▸ **Problem description**
From the line with "In x (slice0 n l) -> In x l." through the line with "destruct (Qgtb (sort_compare comparefn", repeat the entries verbatim, both end lines included, and add nothing.

▸ **Stored items**
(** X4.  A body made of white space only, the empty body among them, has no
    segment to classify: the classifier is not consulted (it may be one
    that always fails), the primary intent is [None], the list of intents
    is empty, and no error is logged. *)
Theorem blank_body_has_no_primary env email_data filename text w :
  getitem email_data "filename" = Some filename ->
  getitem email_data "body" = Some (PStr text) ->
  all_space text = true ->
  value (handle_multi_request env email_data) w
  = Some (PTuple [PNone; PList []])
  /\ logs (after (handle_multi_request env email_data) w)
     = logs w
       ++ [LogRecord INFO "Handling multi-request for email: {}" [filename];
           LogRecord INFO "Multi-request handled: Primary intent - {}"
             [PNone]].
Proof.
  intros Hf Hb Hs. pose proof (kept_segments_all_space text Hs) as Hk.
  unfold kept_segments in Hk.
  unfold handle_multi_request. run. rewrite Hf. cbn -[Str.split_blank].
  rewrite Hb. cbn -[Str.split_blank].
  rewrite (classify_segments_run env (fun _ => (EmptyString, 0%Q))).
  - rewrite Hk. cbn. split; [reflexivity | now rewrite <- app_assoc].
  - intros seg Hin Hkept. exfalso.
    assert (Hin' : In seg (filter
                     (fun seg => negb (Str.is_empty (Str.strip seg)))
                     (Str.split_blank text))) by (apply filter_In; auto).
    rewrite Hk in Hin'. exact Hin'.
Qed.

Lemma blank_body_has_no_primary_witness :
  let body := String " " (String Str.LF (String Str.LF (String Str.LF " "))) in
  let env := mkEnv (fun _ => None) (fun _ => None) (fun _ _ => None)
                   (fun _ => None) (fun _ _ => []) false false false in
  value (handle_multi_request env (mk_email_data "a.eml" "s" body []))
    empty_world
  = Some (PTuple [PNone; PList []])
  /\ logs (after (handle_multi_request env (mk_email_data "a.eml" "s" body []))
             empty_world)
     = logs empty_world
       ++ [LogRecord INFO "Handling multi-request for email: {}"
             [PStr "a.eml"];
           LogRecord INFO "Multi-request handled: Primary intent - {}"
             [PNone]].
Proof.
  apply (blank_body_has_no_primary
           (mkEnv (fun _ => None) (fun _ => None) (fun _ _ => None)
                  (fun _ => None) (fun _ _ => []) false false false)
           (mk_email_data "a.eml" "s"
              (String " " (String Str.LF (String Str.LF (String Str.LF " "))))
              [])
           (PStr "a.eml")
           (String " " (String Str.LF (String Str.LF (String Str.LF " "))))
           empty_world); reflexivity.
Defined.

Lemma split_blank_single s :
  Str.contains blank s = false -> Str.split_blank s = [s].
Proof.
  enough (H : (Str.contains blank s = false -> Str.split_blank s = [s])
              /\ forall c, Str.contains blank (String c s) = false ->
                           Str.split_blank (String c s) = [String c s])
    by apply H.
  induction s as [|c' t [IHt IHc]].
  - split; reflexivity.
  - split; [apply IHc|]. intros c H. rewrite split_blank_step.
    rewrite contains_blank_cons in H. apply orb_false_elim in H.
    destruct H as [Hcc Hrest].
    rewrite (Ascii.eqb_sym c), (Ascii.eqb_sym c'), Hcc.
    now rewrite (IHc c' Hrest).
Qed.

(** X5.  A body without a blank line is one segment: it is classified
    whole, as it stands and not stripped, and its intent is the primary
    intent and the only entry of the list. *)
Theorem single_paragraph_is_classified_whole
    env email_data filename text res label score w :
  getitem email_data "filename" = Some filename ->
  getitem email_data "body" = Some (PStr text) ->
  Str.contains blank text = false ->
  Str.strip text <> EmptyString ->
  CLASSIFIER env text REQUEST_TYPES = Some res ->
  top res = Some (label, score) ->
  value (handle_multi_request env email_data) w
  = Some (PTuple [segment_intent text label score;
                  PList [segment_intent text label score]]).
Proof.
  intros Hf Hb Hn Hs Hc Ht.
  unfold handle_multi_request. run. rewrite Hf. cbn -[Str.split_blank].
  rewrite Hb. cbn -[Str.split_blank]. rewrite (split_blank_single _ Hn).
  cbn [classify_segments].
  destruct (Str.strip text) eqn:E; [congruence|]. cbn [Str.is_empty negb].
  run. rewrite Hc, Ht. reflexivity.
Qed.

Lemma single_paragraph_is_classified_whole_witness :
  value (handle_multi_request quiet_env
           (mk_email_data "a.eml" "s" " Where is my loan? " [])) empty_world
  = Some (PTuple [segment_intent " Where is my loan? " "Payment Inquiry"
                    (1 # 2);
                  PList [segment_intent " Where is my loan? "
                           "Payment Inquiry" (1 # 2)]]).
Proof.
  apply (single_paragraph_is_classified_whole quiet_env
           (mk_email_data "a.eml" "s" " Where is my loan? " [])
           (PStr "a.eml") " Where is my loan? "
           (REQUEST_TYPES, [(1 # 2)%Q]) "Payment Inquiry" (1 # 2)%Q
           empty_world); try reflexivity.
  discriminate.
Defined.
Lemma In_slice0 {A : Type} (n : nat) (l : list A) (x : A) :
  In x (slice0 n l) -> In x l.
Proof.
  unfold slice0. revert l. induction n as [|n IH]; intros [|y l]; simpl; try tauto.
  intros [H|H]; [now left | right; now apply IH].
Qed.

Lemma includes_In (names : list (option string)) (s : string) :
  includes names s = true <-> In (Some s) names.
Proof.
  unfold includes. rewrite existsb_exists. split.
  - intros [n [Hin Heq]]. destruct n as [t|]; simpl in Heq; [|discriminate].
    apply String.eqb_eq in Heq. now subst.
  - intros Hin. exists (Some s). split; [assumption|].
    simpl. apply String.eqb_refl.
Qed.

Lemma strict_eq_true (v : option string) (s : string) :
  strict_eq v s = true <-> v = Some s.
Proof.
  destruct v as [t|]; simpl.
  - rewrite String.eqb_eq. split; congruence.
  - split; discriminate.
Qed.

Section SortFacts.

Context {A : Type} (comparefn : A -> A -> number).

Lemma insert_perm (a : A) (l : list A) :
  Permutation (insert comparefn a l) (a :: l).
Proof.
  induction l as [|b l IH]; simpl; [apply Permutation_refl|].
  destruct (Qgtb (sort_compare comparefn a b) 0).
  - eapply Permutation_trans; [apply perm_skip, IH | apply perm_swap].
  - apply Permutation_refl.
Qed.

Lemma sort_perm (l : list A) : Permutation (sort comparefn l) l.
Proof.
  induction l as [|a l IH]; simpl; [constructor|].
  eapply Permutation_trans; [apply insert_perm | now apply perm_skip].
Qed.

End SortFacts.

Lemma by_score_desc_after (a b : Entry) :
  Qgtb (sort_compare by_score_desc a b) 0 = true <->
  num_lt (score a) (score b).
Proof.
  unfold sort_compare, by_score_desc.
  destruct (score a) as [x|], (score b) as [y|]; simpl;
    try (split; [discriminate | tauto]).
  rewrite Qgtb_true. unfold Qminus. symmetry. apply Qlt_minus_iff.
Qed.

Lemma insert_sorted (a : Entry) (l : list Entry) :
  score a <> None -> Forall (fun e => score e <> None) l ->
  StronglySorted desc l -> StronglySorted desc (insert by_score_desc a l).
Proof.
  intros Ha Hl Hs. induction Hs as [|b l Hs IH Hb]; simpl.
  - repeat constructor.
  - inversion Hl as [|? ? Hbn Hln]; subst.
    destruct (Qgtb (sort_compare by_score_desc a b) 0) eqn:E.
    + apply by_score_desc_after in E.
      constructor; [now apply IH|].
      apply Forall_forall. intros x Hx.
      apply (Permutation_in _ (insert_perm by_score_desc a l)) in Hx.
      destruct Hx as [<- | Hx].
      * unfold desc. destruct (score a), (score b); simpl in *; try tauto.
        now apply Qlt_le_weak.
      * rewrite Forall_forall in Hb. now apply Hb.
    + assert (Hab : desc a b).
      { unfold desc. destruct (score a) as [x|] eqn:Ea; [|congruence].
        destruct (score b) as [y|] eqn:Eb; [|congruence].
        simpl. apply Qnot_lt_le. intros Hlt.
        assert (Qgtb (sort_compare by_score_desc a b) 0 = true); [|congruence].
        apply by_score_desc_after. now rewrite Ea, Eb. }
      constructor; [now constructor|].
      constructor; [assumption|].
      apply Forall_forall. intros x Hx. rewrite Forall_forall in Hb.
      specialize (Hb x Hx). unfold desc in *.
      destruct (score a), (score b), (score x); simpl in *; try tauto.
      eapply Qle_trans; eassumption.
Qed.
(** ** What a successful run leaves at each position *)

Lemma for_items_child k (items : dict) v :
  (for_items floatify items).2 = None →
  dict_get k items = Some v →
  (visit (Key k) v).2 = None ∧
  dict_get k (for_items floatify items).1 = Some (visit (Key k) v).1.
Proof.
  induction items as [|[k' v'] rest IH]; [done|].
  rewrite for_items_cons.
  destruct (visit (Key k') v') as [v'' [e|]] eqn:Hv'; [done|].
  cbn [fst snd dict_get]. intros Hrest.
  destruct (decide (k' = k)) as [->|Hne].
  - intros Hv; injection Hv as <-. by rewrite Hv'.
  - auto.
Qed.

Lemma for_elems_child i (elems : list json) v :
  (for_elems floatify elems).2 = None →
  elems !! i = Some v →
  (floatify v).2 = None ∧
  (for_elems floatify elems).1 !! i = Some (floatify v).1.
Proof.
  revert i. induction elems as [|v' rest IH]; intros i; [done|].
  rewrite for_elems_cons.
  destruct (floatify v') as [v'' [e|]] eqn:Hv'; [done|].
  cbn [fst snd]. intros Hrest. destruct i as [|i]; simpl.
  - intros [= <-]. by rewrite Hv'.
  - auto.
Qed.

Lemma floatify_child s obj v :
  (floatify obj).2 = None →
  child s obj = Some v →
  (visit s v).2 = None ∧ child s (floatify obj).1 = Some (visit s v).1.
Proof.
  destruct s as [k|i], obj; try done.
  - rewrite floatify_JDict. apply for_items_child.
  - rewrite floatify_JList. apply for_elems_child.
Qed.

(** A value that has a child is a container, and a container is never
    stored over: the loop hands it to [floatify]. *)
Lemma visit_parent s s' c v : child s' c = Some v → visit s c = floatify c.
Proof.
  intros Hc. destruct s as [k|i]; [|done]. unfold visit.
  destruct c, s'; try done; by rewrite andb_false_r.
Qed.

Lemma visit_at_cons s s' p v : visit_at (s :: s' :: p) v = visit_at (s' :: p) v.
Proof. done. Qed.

▸ **Response**
  In x (slice0 n l) -> In x l.
Proof.
  unfold slice0. revert l. induction n as [|n IH]; intros [|y l]; simpl; try tauto.
  intros [H|H]; [now left | right; now apply IH].
Qed.

Lemma includes_In (names : list (option string)) (s : string) :
  includes names s = true <-> In (Some s) names.
Proof.
  unfold includes. rewrite existsb_exists. split.
  - intros [n [Hin Heq]]. destruct n as [t|]; simpl in Heq; [|discriminate].
    apply String.eqb_eq in Heq. now subst.
  - intros Hin. exists (Some s). split; [assumption|].
    simpl. apply String.eqb_refl.
Qed.

Lemma strict_eq_true (v : option string) (s : string) :
  strict_eq v s = true <-> v = Some s.
Proof.
  destruct v as [t|]; simpl.
  - rewrite String.eqb_eq. split; congruence.
  - split; discriminate.
Qed.

Section SortFacts.

Context {A : Type} (comparefn : A -> A -> number).

Lemma insert_perm (a : A) (l : list A) :
  Permutation (insert comparefn a l) (a :: l).
Proof.
  induction l as [|b l IH]; simpl; [apply Permutation_refl|].
  destruct (Qgtb (sort_compare comparefn a b) 0).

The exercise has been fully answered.